# [DATA FOR THE TASK]
—————
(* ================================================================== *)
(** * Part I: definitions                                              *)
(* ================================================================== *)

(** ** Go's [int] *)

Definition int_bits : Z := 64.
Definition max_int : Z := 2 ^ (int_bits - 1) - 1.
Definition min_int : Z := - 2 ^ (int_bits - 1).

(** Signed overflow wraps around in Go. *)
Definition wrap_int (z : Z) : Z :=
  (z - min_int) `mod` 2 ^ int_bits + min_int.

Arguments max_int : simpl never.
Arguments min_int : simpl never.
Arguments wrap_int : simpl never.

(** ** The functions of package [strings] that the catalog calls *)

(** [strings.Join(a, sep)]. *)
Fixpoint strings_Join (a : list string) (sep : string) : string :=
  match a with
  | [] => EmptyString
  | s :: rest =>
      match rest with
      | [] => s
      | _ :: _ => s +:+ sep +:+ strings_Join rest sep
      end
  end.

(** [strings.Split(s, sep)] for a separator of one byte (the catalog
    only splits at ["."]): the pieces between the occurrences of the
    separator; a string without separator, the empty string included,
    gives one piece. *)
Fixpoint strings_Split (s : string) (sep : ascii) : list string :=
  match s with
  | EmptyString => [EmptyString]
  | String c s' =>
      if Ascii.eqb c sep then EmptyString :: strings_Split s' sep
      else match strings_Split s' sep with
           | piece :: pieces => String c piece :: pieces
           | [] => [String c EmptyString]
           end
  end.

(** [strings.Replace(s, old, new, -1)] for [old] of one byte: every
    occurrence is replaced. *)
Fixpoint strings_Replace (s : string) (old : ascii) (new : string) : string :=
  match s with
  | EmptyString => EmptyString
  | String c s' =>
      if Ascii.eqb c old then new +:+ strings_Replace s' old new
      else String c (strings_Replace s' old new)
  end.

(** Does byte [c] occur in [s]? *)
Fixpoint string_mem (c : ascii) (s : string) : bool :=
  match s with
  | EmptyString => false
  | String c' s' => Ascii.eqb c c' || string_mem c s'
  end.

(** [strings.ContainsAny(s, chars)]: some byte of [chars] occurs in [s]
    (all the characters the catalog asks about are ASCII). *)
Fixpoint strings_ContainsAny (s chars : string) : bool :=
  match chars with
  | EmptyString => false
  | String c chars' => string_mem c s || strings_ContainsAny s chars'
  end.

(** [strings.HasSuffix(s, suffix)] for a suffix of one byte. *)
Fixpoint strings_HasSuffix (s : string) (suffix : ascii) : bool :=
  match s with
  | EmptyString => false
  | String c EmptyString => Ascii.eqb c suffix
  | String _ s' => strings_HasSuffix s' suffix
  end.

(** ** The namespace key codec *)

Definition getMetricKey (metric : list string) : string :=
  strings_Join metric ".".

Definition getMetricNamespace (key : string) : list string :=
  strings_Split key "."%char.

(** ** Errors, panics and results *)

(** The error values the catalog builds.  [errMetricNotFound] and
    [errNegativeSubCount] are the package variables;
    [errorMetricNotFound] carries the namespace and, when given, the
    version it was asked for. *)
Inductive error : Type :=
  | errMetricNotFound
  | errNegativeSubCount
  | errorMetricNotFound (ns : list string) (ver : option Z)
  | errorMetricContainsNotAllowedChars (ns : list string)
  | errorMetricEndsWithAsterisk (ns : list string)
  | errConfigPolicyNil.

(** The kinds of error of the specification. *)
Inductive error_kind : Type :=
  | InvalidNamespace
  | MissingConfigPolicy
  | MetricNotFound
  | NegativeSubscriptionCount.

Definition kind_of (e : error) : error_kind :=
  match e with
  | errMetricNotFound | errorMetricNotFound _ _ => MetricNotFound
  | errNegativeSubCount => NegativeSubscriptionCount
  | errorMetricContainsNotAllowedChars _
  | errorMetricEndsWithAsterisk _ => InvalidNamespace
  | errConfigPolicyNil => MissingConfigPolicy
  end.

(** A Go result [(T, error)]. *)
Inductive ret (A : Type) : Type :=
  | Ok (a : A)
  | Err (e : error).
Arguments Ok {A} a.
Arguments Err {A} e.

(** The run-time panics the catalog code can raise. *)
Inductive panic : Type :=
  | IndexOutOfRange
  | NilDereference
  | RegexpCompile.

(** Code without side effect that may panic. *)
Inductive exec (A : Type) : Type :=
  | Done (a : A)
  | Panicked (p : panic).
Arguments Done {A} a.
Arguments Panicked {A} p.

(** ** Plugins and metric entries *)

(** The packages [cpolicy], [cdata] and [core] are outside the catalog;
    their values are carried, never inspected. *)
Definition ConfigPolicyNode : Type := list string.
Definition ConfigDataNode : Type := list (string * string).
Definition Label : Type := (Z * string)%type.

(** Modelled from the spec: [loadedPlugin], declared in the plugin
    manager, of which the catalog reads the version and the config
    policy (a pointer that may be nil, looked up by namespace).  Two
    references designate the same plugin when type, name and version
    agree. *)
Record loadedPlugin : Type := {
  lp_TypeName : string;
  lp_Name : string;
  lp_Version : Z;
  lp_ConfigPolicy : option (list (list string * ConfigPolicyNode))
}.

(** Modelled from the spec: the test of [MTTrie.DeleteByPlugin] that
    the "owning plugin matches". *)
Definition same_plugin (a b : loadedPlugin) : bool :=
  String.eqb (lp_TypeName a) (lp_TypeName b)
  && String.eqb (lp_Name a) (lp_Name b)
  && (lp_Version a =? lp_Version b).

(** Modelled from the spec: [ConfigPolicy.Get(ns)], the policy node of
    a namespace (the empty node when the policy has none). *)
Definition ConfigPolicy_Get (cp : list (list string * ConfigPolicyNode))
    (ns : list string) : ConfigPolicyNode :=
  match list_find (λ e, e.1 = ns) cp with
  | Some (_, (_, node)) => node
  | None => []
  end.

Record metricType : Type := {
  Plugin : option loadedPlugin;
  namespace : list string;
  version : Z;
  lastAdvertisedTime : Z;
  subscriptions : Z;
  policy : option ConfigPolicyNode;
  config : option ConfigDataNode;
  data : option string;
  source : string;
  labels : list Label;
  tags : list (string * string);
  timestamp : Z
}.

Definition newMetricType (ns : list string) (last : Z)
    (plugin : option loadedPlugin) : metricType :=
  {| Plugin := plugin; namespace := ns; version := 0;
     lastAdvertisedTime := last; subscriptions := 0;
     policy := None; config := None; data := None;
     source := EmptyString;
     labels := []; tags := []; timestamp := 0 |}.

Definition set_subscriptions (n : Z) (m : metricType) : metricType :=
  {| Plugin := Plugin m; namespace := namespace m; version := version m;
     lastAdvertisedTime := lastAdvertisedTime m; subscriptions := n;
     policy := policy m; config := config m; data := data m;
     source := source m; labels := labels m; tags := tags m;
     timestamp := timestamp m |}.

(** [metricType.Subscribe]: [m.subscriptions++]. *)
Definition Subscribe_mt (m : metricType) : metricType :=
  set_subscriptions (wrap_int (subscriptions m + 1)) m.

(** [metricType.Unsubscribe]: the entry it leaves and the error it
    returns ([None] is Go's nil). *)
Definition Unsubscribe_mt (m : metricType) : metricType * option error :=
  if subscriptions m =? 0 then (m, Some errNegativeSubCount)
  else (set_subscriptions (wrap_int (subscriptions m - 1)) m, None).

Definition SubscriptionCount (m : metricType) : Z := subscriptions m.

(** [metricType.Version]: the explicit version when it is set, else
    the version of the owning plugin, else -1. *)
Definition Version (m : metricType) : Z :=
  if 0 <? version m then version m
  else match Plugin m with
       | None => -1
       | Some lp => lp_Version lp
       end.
—————
Looking at the records above, return exactly the lines from the line with "Definition getMetricNamespace (key" to the line with "[errorMetricNotFound] carries the", both ends included.

Definition getMetricNamespace (key : string) : list string :=
  strings_Split key "."%char.

(** ** Errors, panics and results *)

(** The error values the catalog builds.  [errMetricNotFound] and
    [errNegativeSubCount] are the package variables;
    [errorMetricNotFound] carries the namespace and, when given, the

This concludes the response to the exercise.